Stevens uses the spelling of disability as (with a "y"), explaining:

The thing with difficulties is they can normally be overcome in one way or another through changes, adaptations and/or support. Therefore the term Dysability [sic] is not only a new term to describe people, but a new positive but realistic term for people to define themselves, as capable people with difficulties. I believe this different mindset compared to that of disability will have major consequences to how people see their relationship with society, from victim to interdependent partner.

==Second Life and Wheelies==
In 2006, Stevens became the first user of Second Life to use a wheelchair as part of his avatar character. He later founded the virtual club Wheelies the world's first disability-themed virtual nightclub in Second Life, and "a friendly and inclusive place for disabled and non-disabled people from around the world to meet."

==Other work==
Stevens claims to have worked with 149 companies, which are listed on his website. Stevens has written extensively about efforts in UK schools to integrate persons with disabilities into the mainstream educational system.
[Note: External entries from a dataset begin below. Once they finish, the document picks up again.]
(** The loop of lines 313-319 resets the six slots when, and only when, one
    of them is neither a colour name nor [None]. *)
Lemma check_colors_spec (o : opts) :
  check_colors o
  = if existsb bad_color (color_values o) then (unset_colors o, true)
    else (o, false).
Proof.
  unfold check_colors. apply bulk_reset_loop. now intros [].
Qed.

(** One validation, in closed form. *)
Lemma validate_spec (conf_file : string) (m : machine) :
  let o := m_opts m in
  let wo := existsb bad_option (option_values o) in
  let wc := existsb bad_color (color_values o) in
  let o1 := if wo then unset_options o else o in
  let o2 := if wc then unset_colors o1 else o1 in
  validate conf_file m
  = (Done tt, mkMachine o2 (m_stdout m ++ warnings conf_file wo wc) (m_ran m)).
Proof.
  destruct m as [o out ran]. cbn zeta.
  unfold validate, bind, get_opts, modify_opts, print, ret.
  cbn [m_opts m_stdout m_ran]. rewrite check_options_spec.
  destruct (existsb bad_option (option_values o)) eqn:Ho;
    cbn [m_opts m_stdout m_ran]; rewrite check_colors_spec;
    change (color_values (unset_options o)) with (color_values o);
    destruct (existsb bad_color (color_values o)) eqn:Hc;
    cbn [m_opts m_stdout m_ran]; unfold warnings;
    rewrite ?app_nil_r, <- ?app_assoc; reflexivity.
Qed.

Lemma options_warning_neq_colors_warning (conf_file : string) :
  options_warning conf_file <> colors_warning conf_file.
Proof. unfold options_warning, colors_warning. simpl. discriminate. Qed.

(** ** Before the query runs *)

Lemma keeps_ran_validate conf_file : keeps_ran (validate conf_file).
Proof. intros m. now rewrite validate_spec. Qed.

Lemma keeps_ran_extract h sc targets rhs name set :
  keeps_ran (extract h sc targets rhs name set).
Proof. unfold extract. keeps_ran_steps. Qed.

Lemma keeps_ran_prelude_step h sc conf_file s :
  keeps_ran (prelude_step h sc conf_file s).
Proof.
  destruct s; simpl; auto with ran.
  repeat (apply keeps_ran_bind; [apply keeps_ran_extract | intros _]).
  apply keeps_ran_validate.
Qed.

Lemma keeps_ran_load_conf h : keeps_ran (load_conf h).
Proof. unfold load_conf. keeps_ran_steps. Qed.

(** Nothing of lines 247-326 executes a statement of the script: the
    right-hand sides of the option assignments are evaluated, not run. *)
Lemma keeps_ran_setup h data query : keeps_ran (setup h data query).
Proof.
  unfold setup. cbn zeta.
  apply keeps_ran_bind; [apply keeps_ran_load_conf | intros [jelloconf conf_file]].
  apply keeps_ran_bind; [apply keeps_ran_lift | intros body].
  apply keeps_ran_bind; [| intros _; apply keeps_ran_ret].
  apply keeps_ran_for_each. intros s. apply keeps_ran_prelude_step.
Qed.

Lemma setup_ran h data query m r m1 :
  setup h data query m = (r, m1) -> m_ran m1 = m_ran m.
Proof.
  intros H. pose proof (keeps_ran_setup h data query m) as K.
  now rewrite H in K.
Qed.

(** Without [-i] there is no initialization text: the script is the query
    and only the parse of the empty text stands before it. *)
Lemma setup_without_initialize h data query m :
  truthy (initialize (m_opts m)) = false ->
  ast_parse h EmptyString = Some [] ->
  setup h data query m
  = (Done (query, frame data (wrap_input data) query EmptyString EmptyString), m).
Proof.
  intros Hi Hp. unfold setup, load_conf, bind, get_opts, parse, lift, ret.
  cbn zeta. rewrite Hi. cbn [append]. rewrite Hp. reflexivity.
Qed.

(** ** The split of the script *)

Lemma pop_snoc {A : Type} (l : list A) (x : A) : pop (l ++ [x]) = Done (l, x).
Proof.
  induction l as [| y l IH]; [reflexivity |].
  change ((y :: l) ++ [x]) with (y :: (l ++ [x])).
  cbn [pop]. rewrite IH. destruct (l ++ [x]) eqn:E; [| reflexivity].
  now destruct l.
Qed.

Lemma pyquery_after_setup h data query m script sc m1 :
  setup h data query m = (Done (script, sc), m1) ->
  pyquery h data query m
  = bind (run_query h script sc) (fun output => lift (normalize output)) m1.
Proof. intros H. unfold pyquery. now rewrite (bind_done _ _ _ _ _ H). Qed.

Lemma run_query_empty h script sc m :
  ast_parse h script = Some [] ->
  run_query h script sc m = (Raise IndexError, m).
Proof.
  intros Hp. unfold run_query, bind, lift, parse. now rewrite Hp.
Qed.

Lemma run_query_split h script sc block node m :
  ast_parse h script = Some (block ++ [node]) ->
  run_query h script sc m
  = bind (lift (node_value node))
      (fun last =>
         bind (exec_block (accessors h) block sc)
           (fun sc' => lift (eval (accessors h) last sc'))) m.
Proof.
  intros Hp. unfold run_query, parse. rewrite Hp.
  unfold bind at 1. unfold lift at 1. unfold bind at 1. unfold lift at 1.
  now rewrite pop_snoc.
Qed.

(** A script that ends in a node with a [value] field runs up to the
    conversion of the result. *)
Lemma pyquery_reaches_normalize h data query m script sc m1 block node last
    sc' m2 output :
  setup h data query m = (Done (script, sc), m1) ->
  ast_parse h script = Some (block ++ [node]) ->
  node_value node = Done last ->
  exec_block (accessors h) block sc m1 = (Done sc', m2) ->
  eval (accessors h) last sc' = Done output ->
  pyquery h data query m = (normalize output, m2).
Proof.
  intros Hs Hp Hv Hx He. rewrite (pyquery_after_setup _ _ _ _ _ _ _ Hs).
  unfold bind at 1. rewrite (run_query_split _ _ _ _ _ _ Hp), Hv.
  unfold bind at 1. unfold lift at 1. unfold bind at 1. rewrite Hx.
  unfold lift at 1. rewrite He. unfold lift. reflexivity.
Qed.

(** ** Execution keeps the variables of [pyquery] *)

Lemma suite_is_exec_block accessors (l : list stmt) (sc : scope) (m : machine) :
  (fix suite (ss : list stmt) (sc0 : scope) {struct ss} : M scope :=
     match ss with
     | [] => ret sc0
     | s' :: ss' =>
         bind (exec_stmt accessors s' sc0) (fun sc' => suite ss' sc')
     end) l sc m
  = exec_block accessors l sc m.
Proof.
  revert sc m. induction l as [| s l IH]; intros sc m; [reflexivity |].
  cbn [exec_block]. unfold bind.
  destruct (exec_stmt accessors s sc m) as [[sc' | e |] m']; try reflexivity.
  apply IH.
Qed.

Lemma exec_stmt_If accessors test body orelse sc m :
  exec_stmt accessors (If test body orelse) sc m
  = bind (tick (If test body orelse))
      (fun _ =>
         bind (lift (eval accessors test sc))
           (fun c =>
              exec_block accessors (if truthy c then body else orelse) sc)) m.
Proof.
  cbn [exec_stmt]. unfold bind, tick, lift.
  destruct (eval accessors test sc) as [c | e |]; try reflexivity.
  apply suite_is_exec_block.
Qed.

Lemma lookup_store (x : string) (target : expr) (v : value) (sc sc' : scope) :
  mem_string x frame_locals = true ->
  store target v sc = Done sc' -> lookup x sc' = lookup x sc.
Proof.
  intros Hx. destruct target as [| id | | | |]; try discriminate.
  unfold store. destruct (mem_string id frame_locals) eqn:Hid; [discriminate |].
  intros H. injection H as <-. cbn [lookup].
  destruct (String.eqb x id) eqn:E; [| reflexivity].
  apply String.eqb_eq in E. subst id. congruence.
Qed.

Lemma lookup_store_all (x : string) (targets : list expr) (v : value)
    (sc sc' : scope) :
  mem_string x frame_locals = true ->
  store_all targets v sc = Done sc' -> lookup x sc' = lookup x sc.
Proof.
  intros Hx. revert sc. induction targets as [| t ts IH]; intros sc; simpl.
  - intros H. now injection H as <-.
  - destruct (store t v sc) as [sc1 | e |] eqn:Ht; simpl; try discriminate.
    intros H. rewrite (IH _ H). exact (lookup_store _ _ _ _ _ Hx Ht).
Qed.

Lemma exec_block_keeps_local accessors (x : string) (block : list stmt) :
  Forall (keeps_local accessors x) block ->
  forall sc m sc' m',
    exec_block accessors block sc m = (Done sc', m') ->
    lookup x sc' = lookup x sc.
Proof.
  induction 1 as [| s block Hs _ IH]; intros sc m sc' m'; cbn [exec_block].
  - unfold ret. intros H. now injection H as <- _.
  - unfold bind. destruct (exec_stmt accessors s sc m) as [[sc1 | e |] m1] eqn:E;
      try discriminate.
    intros H. rewrite (IH _ _ _ _ H). exact (Hs _ _ _ _ E).
Qed.

Lemma exec_stmt_keeps_local accessors (x : string) (s : stmt) :
  mem_string x frame_locals = true -> keeps_local accessors x s.
Proof.
  intros Hx. induction s as [e | targets e | | test body orelse IHb IHo]
    using stmt_deep_ind; intros sc m sc' m'.
  - cbn [exec_stmt]. unfold bind, tick, lift, ret.
    destruct (eval accessors e sc); try discriminate.
    intros H. now injection H as <- _.
  - cbn [exec_stmt]. unfold bind, tick, lift.
    destruct (eval accessors e sc) as [v | |]; try discriminate.
    intros H. injection H as H _. exact (lookup_store_all _ _ _ _ _ Hx H).
  - cbn [exec_stmt]. unfold bind, tick, ret. intros H. now injection H as <- _.
  - rewrite exec_stmt_If. unfold bind at 1. unfold tick at 1.
    unfold bind at 1. unfold lift at 1.
    destruct (eval accessors test sc) as [c | |]; try discriminate.
    apply exec_block_keeps_local. now destruct (truthy c).
Qed.

Lemma exec_block_keeps_frame accessors (x : string) (block : list stmt)
    sc m sc' m' :
  mem_string x frame_locals = true ->
  exec_block accessors block sc m = (Done sc', m') ->
  lookup x sc' = lookup x sc.
Proof.
  intros Hx. apply exec_block_keeps_local. apply Forall_forall.
  intros s _. now apply exec_stmt_keeps_local.
Qed.

(** The frame handed to the script binds [_] to the wrapped input. *)
Lemma setup_binds_input h data query m script sc m1 :
  setup h data query m = (Done (script, sc), m1) ->
  lookup "_" sc = Some (wrap_input data).
Proof.
  unfold setup. cbn zeta. unfold bind at 1.
  destruct (load_conf h m) as [[[jelloconf conf_file] | e |] m0]; try discriminate.
  unfold bind at 1. unfold lift at 1.
  destruct (parse h jelloconf) as [body | e |]; try discriminate.
  unfold bind at 1.
  destruct (for_each body _ m0) as [[[] | e |] m0']; try discriminate.
  unfold ret. intros H. now injection H as _ <- _.
Qed.

(** ** The conversion of the result *)

Lemma normalize_list (items : list value) :
  normalize (VList items) = Done (VList (map plain_item items)).
Proof. reflexivity. Qed.

Lemma normalize_method (self : value) (name : string) :
  normalize (VMethod self name) = Raise (ValueError reserved_key_message).
Proof. reflexivity. Qed.

Lemma plain_item_nth (items : list value) (n : nat) (i : value) :
  nth_error items n = Some i ->
  nth_error (map plain_item items) n = Some (plain_item i).
Proof. intros H. now rewrite nth_error_map, H. Qed.

Lemma plain_not_DotMap (v : value) : plain v = true -> isinstance_DotMap v = false.
Proof. now destruct v. Qed.

Lemma plain_items_fixed (l : list value) :
  forallb plain l = true -> map plain_item l = l.
Proof.
  induction l as [| x l IH]; simpl; [reflexivity |].
  intros H. apply andb_prop in H as [Hx Hl].
  unfold plain_item at 1. rewrite (plain_not_DotMap _ Hx). now rewrite IH.
Qed.

Lemma normalize_plain (v : value) : plain v = true -> normalize v = Done v.
Proof.
  destruct v; simpl; try discriminate; try reflexivity.
  intros H. unfold normalize. now rewrite plain_items_fixed.
Qed.

(** Unwrapping leaves plain data as it is. *)
Lemma unwrap_plain (v : value) : plain v = true -> unwrap_node v = v.
Proof.
  induction v as [| | | | | l IH | d IH | d IH | self name IH]
    using value_deep_ind; simpl; try reflexivity; try discriminate.
  - intros H. f_equal.
    induction IH as [| x l Hx _ IHl]; simpl in *; [reflexivity |].
    apply andb_prop in H as [H1 H2]. now rewrite Hx, IHl.
Qed.

(** Unwrapping undoes wrapping on plain data. *)
Lemma unwrap_wrap (v : value) : plain v = true -> unwrap_node (wrap_node v) = v.
Proof.
  induction v as [| | | | | l IH | d IH | d IH | self name IH]
    using value_deep_ind; simpl; try reflexivity; try discriminate.
  - intros H. f_equal. rewrite map_map.
    induction IH as [| x l Hx _ IHl]; simpl in *; [reflexivity |].
    apply andb_prop in H as [H1 H2]. rewrite (IHl H2). f_equal.
    destruct x; try (now apply unwrap_plain); now apply Hx.
  - intros H. f_equal. rewrite map_map.
    induction IH as [| [k x] l Hx _ IHl]; simpl in *; [reflexivity |].
    apply andb_prop in H as [H1 H2]. now rewrite Hx, IHl.
Qed.

Lemma toDict_DotMap (d : list (string * value)) :
  plain (VDict d) = true -> toDict (DotMap d) = VDict d.
Proof. intros H. unfold toDict, DotMap. now apply unwrap_wrap. Qed.

Lemma DotMap_is_DotMap (d : list (string * value)) :
  isinstance_DotMap (DotMap d) = true.
Proof. reflexivity. Qed.

(** The query [_] yields the wrapped input, whatever statements the
    initialization file puts before it. *)
Lemma identity_query_returns_input h data m script sc m1 block sc' m2 :
  setup h data "_" m = (Done (script, sc), m1) ->
  ast_parse h script = Some (block ++ [Expr (Name "_")]) ->
  exec_block (accessors h) block sc m1 = (Done sc', m2) ->
  pyquery h data "_" m = (normalize (wrap_input data), m2).
Proof.
  intros Hs Hp Hx.
  apply (pyquery_reaches_normalize _ _ _ _ _ _ _ _ _ _ _ _ _ Hs Hp eq_refl Hx).
  cbn [eval].
  rewrite (exec_block_keeps_frame _ "_" _ _ _ _ _ eq_refl Hx).
  now rewrite (setup_binds_input _ _ _ _ _ _ _ Hs).
Qed.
This work around "integration" and his own integration experiences have been used to illustrate improvements in the UK's integration systems since the 1970s.
Stevens has also been a national figure in "Go on Gold", a nationwide disability services campaign in the UK. Go on Gold "aims to enable disabled users to use the internet, smartphones and digital TV to improve their day-to-day lives, access services and jobs and interact with a world which may previously have been out of reach."
Stevens has been a frequent guest blogger for the BBC website's disability blog "Ouch!" He has also written for Service User Voice.
From January 2011 to April 2013, Stevens was a board member for Skills for Care as a service user.